◆ **YOUR GOAL**: From the data below, copy exactly the lines that lie between the one holding "Definition send_frame io" and the one holding "let '(c, ok)", including both, and nothing more.

╔══

(* ===== verification/OrderPath.v ===== *)
(** The order path of the client, out and in:
    [src/apps/tick_to_trade/order_send_handler.hpp],
    [src/apps/tick_to_trade/order_response_handler.hpp].

    [Io] is what the handlers are lent by the strategy thread: the scratch
    and transmit buffers, the connection and the kernel.  The latency tracker
    and the log queue only record; they are left out.  [on_signal] reads the
    clock once in [check_modify] and twice in the order manager's checks; the
    readings are taken before the calls, as arguments. *)
From S2P Require Import Prelude.
From S2P Require Import TableInterface.
From S2P Require Import TradingTypes.
From S2P Require Import Protocol.
From S2P Require Import Framing.
From S2P Require Import TimingWheel.
From S2P Require Import OrderManager.
From S2P Require Import TcpSocket.
From S2P Require Import TcpConnection.
Local Open Scope Z_scope.
Local Open Scope array_scope.

(** * Messages onto the socket *)

Module Io.
Import Tcp Conn.

Record Io : Set := { scratch : list Z; tcp_tx_buf : list Z; os : Os; conn : ConnectionState }.

Section Send.
Context (native_little : bool).
Implicit Types io : Io.

Definition with_scratch io scratch : Io :=
  {| scratch := scratch; tcp_tx_buf := tcp_tx_buf io; os := os io; conn := conn io |}.
Definition with_tx io tx : Io :=
  {| scratch := scratch io; tcp_tx_buf := tx; os := os io; conn := conn io |}.
Definition with_os io os : Io :=
  {| scratch := scratch io; tcp_tx_buf := tcp_tx_buf io; os := os; conn := conn io |}.
Definition with_conn io conn : Io :=
  {| scratch := scratch io; tcp_tx_buf := tcp_tx_buf io; os := os io; conn := conn |}.

Definition now io : Z * Io := let '(t, w) := monotonic_nanos (os io) in (t, with_os io w).

(** A payload into a frame, the frame to the socket, and the diagnosis of the
    send; no [bool] when the frame does not fit, so that nothing was sent. *)
Definition send_frame io (msg_type : MsgType) (payload : list Z) : option (Io * option bool) :=
  '(tx, tlen) ← pack_tcp_message native_little (tcp_tx_buf io) msg_type payload;
  let io := with_tx io tx in
  if bool_decide (tlen > 0) then
    '(w, result) ← send_nonblocking (os io) (take (Z.to_nat tlen) tx);
    let '(c, ok) := check_send_result result (conn io) in
    Some (with_conn (with_os io w) c, Some ok)
  else Some (io, None).

(** The same from a serialised message in the scratch buffer. *)
Definition send_message io (msg_type : MsgType) (serialized : option (list Z * Z)) : option (Io * option bool) :=
  '(scratch, plen) ← serialized;
  let io := with_scratch io scratch in
  if bool_decide (plen > 0) then send_frame io msg_type (take (Z.to_nat plen) scratch) else Some (io, None).
End Send.
End Io.

(** * Orders out *)

Module SendHandler.
Import OMgr Tcp Conn Io.

Record OrderSendHandler : Set := { orders_serialized_ : Z; modifies_serialized_ : Z }.

Definition construct : OrderSendHandler := {| orders_serialized_ := 0; modifies_serialized_ := 0 |}.

Section Handler.
Context (ndebug native_little : bool) {M : Type} `{Table Z OrderInfo M} `{TableIter Z OrderInfo M} `{TableRebuild M}.
Implicit Types (h : OrderSendHandler) (o : OrderManager M) (io : Io).

Definition on_signal h (signal : Signal) o io : option (OrderSendHandler * OrderManager M * Io * bool) :=
  let '(t, io) := now io in
  '(o, modify) ← OMgr.check_modify o signal t;
  match modify with
  | Some modify =>
      '(io, sent) ← send_message native_little io kModifyOrder (serialize_modify_order native_little (scratch io) modify);
      Some ({| orders_serialized_ := orders_serialized_ h; modifies_serialized_ := u64 (modifies_serialized_ h + 1) |},
            o, io, default true sent)
  | None =>
      let '(t1, io) := now io in
      let '(t2, io) := now io in
      '(o, order) ← OMgr.on_signal ndebug o signal t1 t2;
      match order with
      | None => Some (h, o, io, true)
      | Some order =>
          '(io, sent) ← send_message native_little io kNewOrder (serialize_new_order native_little (scratch io) order);
          match sent with
          | None => Some (h, o, io, true)
          | Some ok =>
              Some ({| orders_serialized_ := u64 (orders_serialized_ h + 1);
                       modifies_serialized_ := modifies_serialized_ h |}, o, io, ok)
          end
      end
  end.

Definition orders_serialized h : Z := orders_serialized_ h.
Definition modifies_serialized h : Z := modifies_serialized_ h.
End Handler.
End SendHandler.

(** * Responses in *)

Module ResponseHandler.
Import OMgr Tcp Conn Io.

Definition kNumRejectReasons : Z := 9.
Definition kMaxConsecutiveRejects : Z := 5.

Record OrderResponseHandler : Set := {
  consecutive_rejects_ : Z;
  parse_errors_ : Z;
  unknown_types_ : Z;
  reject_by_reason_ : list Z;
}.

Definition construct : OrderResponseHandler :=
  {| consecutive_rejects_ := 0; parse_errors_ := 0; unknown_types_ := 0;
     reject_by_reason_ := replicate (Z.to_nat kNumRejectReasons) 0 |}.

Section Handler.
Context (ndebug native_little : bool) {M : Type} `{Table Z OrderInfo M} `{TableIter Z OrderInfo M} `{TableRebuild M}.
Implicit Types (h : OrderResponseHandler) (o : OrderManager M) (c : ConnectionState).

Definition with_rejects h n : OrderResponseHandler :=
  {| consecutive_rejects_ := n; parse_errors_ := parse_errors_ h; unknown_types_ := unknown_types_ h;
     reject_by_reason_ := reject_by_reason_ h |}.
Definition parse_error h : OrderResponseHandler :=
  {| consecutive_rejects_ := consecutive_rejects_ h; parse_errors_ := u64 (parse_errors_ h + 1);
     unknown_types_ := unknown_types_ h; reject_by_reason_ := reject_by_reason_ h |}.
Definition unknown_type h : OrderResponseHandler :=
  {| consecutive_rejects_ := consecutive_rejects_ h; parse_errors_ := parse_errors_ h;
     unknown_types_ := u64 (unknown_types_ h + 1); reject_by_reason_ := reject_by_reason_ h |}.

(** The counter of the reason, when it is one of the known ones. *)
Definition count_reason h (reason : Z) : option OrderResponseHandler :=
  if bool_decide (reason < kNumRejectReasons) then
    n ← (reject_by_reason_ h).[reason];
    counts ← storeZ (reject_by_reason_ h) reason (u64 (n + 1));
    Some {| consecutive_rejects_ := consecutive_rejects_ h; parse_errors_ := parse_errors_ h;
            unknown_types_ := unknown_types_ h; reject_by_reason_ := counts |}
  else Some h.

(** [now] is the reading the heartbeat case makes. *)
Definition on_tcp_message h (msg : ParsedMessageView) o c (now : Z)
    : option (OrderResponseHandler * OrderManager M * ConnectionState * bool) :=
  let msg_type := mh_msg_type (pmv_header msg) in
  let payload := pmv_payload msg in
  if bool_decide (msg_type = msg_type_id kOrderAck) then
    parsed ← deserialize_order_ack native_little payload;
    match parsed with
    | Some ack => Some (with_rejects h 0, OMgr.on_order_ack o ack, c, false)
    | None => Some (parse_error h, o, c, false)
    end
  else if bool_decide (msg_type = msg_type_id kOrderReject) then
    parsed ← deserialize_order_reject native_little payload;
    match parsed with
    | Some rej =>
        o ← OMgr.on_order_reject ndebug o rej;
        let h := with_rejects h (u32 (consecutive_rejects_ h + 1)) in
        h ← count_reason h (or_reason rej);
        Some (h, o, c, bool_decide (consecutive_rejects_ h >= kMaxConsecutiveRejects))
    | None => Some (parse_error h, o, c, false)
    end
  else if bool_decide (msg_type = msg_type_id kFillReport) then
    parsed ← deserialize_fill_report native_little payload;
    match parsed with
    | Some fill => o ← OMgr.on_fill ndebug o fill; Some (with_rejects h 0, o, c, false)
    | None => Some (parse_error h, o, c, false)
    end
  else if bool_decide (msg_type = msg_type_id kCancelAck) then
    parsed ← deserialize_cancel_ack native_little payload;
    match parsed with
    | Some ack => o ← OMgr.on_cancel_ack ndebug o ack; Some (h, o, c, false)
    | None => Some (parse_error h, o, c, false)
    end
  else if bool_decide (msg_type = msg_type_id kCancelReject) then
    parsed ← deserialize_cancel_reject native_little payload;
    match parsed with
    | Some cr => o ← OMgr.on_cancel_reject ndebug o cr; Some (h, o, c, false)
    | None => Some (parse_error h, o, c, false)
    end
  else if bool_decide (msg_type = msg_type_id kModifyAck) then
    parsed ← deserialize_modify_ack native_little payload;
    match parsed with
    | Some ack => Some (h, OMgr.on_modify_ack o ack, c, false)
    | None => Some (parse_error h, o, c, false)
    end
  else if bool_decide (msg_type = msg_type_id kModifyReject) then
    parsed ← deserialize_modify_reject native_little payload;
    match parsed with
    | Some rej => o ← OMgr.on_modify_reject o rej; Some (h, o, c, false)
    | None => Some (parse_error h, o, c, false)
    end
  else if bool_decide (msg_type = msg_type_id kHeartbeatAck) then
    Some (h, o, with_heartbeat c (last_hb_sent c) (u64 now) (heartbeats_sent c) (u32 (heartbeats_recv c + 1)), false)
  else Some (unknown_type h, o, c, false).

Definition consecutive_rejects h : Z := consecutive_rejects_ h.
Definition parse_errors h : Z := parse_errors_ h.
Definition unknown_types h : Z := unknown_types_ h.
Definition reject_count_for h (reason : RejectReason) : option Z :=
  let idx := reason_id reason in
  if bool_decide (idx >= kNumRejectReasons) then Some 0 else (reject_by_reason_ h).[idx].
End Handler.
End ResponseHandler.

╚══

◆ **RESPONSE TO THE TASK**:
Definition send_frame io (msg_type : MsgType) (payload : list Z) : option (Io * option bool) :=
  '(tx, tlen) ← pack_tcp_message native_little (tcp_tx_buf io) msg_type payload;
  let io := with_tx io tx in
  if bool_decide (tlen > 0) then
    '(w, result) ← send_nonblocking (os io) (take (Z.to_nat tlen) tx);
    let '(c, ok) := check_send_result result (conn io) in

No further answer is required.